§ **PROBLEM REQUIREMENTS**: From the data underneath, reproduce exactly the stretch that begins at the line with "get_update_failed pre parts" and ends after the line with "get_updated pre parts".

################

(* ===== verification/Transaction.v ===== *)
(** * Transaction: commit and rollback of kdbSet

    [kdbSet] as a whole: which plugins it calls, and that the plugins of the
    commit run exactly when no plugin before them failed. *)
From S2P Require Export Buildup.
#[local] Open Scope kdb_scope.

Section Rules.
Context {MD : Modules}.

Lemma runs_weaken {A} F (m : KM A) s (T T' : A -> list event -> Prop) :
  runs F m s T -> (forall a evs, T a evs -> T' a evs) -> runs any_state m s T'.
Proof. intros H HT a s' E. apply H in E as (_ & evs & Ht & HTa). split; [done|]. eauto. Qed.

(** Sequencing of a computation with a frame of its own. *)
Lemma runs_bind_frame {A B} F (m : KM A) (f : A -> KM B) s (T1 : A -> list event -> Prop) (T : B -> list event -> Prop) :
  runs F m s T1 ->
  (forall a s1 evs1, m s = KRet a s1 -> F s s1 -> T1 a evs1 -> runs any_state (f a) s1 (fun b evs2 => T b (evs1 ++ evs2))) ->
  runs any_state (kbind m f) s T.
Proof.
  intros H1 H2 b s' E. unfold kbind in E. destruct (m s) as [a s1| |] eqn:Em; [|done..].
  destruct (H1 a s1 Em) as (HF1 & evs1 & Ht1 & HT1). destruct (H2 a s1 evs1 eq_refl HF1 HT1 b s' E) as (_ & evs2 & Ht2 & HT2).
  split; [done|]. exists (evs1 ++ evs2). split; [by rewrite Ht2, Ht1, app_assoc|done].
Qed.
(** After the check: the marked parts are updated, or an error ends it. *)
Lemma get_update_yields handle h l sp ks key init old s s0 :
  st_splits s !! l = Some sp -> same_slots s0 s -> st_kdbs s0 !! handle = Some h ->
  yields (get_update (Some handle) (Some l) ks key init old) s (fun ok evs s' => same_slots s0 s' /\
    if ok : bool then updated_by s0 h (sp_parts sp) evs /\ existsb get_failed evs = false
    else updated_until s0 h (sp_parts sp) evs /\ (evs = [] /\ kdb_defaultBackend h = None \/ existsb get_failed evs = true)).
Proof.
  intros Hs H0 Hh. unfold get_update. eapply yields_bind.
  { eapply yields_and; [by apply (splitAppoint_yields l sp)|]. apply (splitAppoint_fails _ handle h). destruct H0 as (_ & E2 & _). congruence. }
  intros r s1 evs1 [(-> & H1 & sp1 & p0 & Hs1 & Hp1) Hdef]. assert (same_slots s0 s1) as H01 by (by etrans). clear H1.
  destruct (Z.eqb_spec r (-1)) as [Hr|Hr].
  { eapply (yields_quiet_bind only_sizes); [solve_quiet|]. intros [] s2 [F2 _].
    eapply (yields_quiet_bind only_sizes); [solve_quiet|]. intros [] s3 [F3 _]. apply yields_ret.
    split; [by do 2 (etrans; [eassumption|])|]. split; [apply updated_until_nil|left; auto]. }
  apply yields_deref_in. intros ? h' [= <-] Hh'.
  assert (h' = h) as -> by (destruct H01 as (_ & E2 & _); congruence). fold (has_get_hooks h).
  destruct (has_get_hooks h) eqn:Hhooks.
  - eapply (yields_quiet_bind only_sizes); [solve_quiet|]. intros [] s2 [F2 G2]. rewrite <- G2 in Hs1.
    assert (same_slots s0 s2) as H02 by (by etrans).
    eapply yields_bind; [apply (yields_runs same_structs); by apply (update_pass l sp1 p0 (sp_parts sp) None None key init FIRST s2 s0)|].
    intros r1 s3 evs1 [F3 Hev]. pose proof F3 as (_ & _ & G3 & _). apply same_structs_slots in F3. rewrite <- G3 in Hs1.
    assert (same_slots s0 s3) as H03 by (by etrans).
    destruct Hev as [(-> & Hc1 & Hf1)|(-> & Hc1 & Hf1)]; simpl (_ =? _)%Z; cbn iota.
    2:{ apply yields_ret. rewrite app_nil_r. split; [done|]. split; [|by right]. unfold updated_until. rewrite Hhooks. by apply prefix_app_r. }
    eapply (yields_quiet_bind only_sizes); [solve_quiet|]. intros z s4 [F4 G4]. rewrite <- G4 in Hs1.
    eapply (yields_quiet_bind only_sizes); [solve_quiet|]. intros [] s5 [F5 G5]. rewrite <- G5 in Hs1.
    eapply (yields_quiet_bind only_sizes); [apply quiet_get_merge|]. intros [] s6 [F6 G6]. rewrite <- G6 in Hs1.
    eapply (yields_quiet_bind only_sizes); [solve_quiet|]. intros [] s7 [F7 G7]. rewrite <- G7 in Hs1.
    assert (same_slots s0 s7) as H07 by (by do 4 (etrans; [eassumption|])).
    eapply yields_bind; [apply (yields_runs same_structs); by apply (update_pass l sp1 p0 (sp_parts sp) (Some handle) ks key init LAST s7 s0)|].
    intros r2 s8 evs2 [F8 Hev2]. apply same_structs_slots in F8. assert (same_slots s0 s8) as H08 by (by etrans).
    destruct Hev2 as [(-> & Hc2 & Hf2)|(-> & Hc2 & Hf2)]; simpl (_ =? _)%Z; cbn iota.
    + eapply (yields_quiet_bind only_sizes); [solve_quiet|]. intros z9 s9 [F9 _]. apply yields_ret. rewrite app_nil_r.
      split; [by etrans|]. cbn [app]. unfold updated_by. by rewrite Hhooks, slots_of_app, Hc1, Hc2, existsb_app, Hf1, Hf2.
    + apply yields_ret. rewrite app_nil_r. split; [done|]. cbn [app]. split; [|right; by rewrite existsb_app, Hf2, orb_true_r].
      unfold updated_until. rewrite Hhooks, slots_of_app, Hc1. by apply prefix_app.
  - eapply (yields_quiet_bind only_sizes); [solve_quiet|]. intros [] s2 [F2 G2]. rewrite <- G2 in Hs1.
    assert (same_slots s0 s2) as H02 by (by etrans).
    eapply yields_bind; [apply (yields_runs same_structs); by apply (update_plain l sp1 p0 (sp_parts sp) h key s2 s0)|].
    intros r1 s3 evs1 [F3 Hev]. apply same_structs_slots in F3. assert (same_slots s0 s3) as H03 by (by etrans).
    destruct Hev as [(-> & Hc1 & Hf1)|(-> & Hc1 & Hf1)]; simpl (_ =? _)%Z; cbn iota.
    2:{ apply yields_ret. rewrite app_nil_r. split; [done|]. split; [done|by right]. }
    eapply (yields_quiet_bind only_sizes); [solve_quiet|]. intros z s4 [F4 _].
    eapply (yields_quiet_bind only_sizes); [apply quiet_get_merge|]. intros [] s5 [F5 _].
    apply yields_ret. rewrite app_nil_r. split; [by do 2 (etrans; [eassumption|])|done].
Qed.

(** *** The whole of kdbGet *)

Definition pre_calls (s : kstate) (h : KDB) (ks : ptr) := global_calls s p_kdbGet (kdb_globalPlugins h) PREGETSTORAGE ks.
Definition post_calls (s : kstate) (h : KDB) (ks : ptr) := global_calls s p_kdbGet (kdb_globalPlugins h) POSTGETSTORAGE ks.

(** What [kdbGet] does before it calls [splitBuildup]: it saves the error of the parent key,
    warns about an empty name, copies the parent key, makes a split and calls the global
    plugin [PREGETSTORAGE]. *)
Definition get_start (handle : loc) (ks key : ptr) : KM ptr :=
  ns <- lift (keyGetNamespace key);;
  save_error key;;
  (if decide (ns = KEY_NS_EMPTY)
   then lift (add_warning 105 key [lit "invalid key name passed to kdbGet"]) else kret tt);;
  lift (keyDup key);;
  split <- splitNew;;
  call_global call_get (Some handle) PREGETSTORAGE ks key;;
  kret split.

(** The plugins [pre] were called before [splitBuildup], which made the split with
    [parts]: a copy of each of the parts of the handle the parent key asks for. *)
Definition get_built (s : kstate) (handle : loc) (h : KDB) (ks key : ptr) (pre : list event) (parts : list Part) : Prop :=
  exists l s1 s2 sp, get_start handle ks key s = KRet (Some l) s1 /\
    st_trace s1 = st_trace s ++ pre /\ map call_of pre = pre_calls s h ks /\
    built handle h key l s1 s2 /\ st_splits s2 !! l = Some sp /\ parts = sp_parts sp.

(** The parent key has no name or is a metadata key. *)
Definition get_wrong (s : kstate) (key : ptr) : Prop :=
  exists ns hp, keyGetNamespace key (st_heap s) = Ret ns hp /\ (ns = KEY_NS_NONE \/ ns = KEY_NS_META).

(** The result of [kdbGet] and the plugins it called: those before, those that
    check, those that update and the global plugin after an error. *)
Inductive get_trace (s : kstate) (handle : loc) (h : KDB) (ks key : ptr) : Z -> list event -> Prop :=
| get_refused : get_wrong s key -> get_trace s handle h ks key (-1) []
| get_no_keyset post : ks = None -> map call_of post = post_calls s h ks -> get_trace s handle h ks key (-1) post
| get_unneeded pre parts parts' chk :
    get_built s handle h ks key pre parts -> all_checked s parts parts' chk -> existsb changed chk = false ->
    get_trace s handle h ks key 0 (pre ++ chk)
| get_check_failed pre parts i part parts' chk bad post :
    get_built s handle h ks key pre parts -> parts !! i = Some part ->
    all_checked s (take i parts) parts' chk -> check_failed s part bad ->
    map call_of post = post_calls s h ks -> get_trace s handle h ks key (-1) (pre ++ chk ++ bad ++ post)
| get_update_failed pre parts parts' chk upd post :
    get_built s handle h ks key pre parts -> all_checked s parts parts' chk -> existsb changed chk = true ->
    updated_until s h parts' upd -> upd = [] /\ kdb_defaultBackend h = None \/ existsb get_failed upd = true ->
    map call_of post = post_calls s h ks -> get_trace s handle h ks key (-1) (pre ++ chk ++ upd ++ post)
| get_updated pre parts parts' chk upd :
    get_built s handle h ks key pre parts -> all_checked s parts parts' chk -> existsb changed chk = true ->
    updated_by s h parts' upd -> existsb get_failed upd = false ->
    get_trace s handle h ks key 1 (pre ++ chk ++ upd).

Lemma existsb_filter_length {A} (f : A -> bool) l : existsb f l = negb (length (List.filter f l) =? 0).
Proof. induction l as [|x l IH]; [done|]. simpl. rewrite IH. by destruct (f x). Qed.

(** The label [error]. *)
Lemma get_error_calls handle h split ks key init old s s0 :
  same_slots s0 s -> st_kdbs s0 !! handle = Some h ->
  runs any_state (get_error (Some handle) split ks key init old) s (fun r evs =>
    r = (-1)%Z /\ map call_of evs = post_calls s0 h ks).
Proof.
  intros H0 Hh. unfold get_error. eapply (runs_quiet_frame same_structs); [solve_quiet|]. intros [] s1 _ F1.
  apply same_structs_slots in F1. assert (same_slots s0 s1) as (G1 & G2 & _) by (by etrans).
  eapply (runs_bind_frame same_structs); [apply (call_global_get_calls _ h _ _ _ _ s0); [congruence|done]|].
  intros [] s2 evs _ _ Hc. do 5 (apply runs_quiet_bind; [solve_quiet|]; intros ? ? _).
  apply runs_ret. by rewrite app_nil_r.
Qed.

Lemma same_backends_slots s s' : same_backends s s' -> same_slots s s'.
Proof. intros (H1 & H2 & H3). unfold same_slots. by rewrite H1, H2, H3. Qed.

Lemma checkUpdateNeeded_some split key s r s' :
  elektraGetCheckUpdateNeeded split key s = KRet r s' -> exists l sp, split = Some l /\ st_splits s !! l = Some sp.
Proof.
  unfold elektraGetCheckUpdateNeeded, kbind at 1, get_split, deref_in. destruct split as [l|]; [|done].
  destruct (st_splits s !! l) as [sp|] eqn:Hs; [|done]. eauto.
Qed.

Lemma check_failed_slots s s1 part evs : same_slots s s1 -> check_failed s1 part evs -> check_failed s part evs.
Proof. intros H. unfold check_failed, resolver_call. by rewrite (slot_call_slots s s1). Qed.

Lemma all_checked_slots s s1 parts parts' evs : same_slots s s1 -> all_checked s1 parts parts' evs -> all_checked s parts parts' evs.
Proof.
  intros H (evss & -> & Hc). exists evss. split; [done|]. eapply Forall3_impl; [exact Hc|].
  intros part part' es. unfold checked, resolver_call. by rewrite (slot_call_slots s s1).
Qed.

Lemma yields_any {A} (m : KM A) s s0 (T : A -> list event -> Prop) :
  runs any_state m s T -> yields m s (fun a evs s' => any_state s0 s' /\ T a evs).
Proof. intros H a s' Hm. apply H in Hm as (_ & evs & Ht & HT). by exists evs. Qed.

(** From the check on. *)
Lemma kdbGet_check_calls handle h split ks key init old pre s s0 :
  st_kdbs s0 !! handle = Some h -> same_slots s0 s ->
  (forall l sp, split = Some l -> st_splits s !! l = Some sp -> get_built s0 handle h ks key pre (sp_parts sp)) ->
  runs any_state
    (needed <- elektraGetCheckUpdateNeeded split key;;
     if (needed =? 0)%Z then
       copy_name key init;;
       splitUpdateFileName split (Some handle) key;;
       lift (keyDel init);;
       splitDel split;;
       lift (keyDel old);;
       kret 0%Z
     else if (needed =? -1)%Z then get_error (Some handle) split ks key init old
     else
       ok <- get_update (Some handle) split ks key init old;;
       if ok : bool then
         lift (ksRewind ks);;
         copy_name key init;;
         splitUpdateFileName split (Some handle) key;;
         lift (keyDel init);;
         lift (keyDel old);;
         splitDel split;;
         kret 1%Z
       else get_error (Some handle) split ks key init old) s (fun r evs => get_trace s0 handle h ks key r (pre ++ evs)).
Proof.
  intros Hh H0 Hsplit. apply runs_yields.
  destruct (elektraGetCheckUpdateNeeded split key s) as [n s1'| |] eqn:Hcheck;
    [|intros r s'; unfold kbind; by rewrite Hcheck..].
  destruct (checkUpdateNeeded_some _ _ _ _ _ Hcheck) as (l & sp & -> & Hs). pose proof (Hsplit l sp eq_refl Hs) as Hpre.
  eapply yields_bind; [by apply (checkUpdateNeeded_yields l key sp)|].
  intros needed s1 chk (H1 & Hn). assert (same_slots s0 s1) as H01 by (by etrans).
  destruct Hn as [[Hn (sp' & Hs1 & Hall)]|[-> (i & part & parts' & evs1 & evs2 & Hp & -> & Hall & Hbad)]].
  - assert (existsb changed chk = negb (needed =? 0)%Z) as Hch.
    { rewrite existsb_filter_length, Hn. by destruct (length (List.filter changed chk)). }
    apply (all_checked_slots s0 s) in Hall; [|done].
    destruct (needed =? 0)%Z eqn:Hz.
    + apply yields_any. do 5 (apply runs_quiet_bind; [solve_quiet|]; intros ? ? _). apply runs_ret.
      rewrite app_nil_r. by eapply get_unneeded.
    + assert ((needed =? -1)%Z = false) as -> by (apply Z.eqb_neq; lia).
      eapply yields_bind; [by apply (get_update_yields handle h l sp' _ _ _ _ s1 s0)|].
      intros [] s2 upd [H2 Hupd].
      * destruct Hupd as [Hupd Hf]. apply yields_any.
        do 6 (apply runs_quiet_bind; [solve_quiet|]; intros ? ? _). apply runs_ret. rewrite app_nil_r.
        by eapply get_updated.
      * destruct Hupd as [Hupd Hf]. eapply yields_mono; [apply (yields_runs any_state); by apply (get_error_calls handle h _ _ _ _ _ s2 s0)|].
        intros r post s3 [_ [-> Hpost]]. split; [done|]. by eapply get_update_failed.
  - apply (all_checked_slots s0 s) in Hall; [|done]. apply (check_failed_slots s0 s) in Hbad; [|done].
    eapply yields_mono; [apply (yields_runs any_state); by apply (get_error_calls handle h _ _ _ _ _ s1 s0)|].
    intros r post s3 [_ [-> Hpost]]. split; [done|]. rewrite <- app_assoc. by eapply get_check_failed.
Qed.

################

§ **SOLUTION TO THE PROBLEM**:
| get_update_failed pre parts parts' chk upd post :
    get_built s handle h ks key pre parts -> all_checked s parts parts' chk -> existsb changed chk = true ->
    updated_until s h parts' upd -> upd = [] /\ kdb_defaultBackend h = None \/ existsb get_failed upd = true ->
    map call_of post = post_calls s h ks -> get_trace s handle h ks key (-1) (pre ++ chk ++ upd ++ post)
| get_updated pre parts parts' chk upd :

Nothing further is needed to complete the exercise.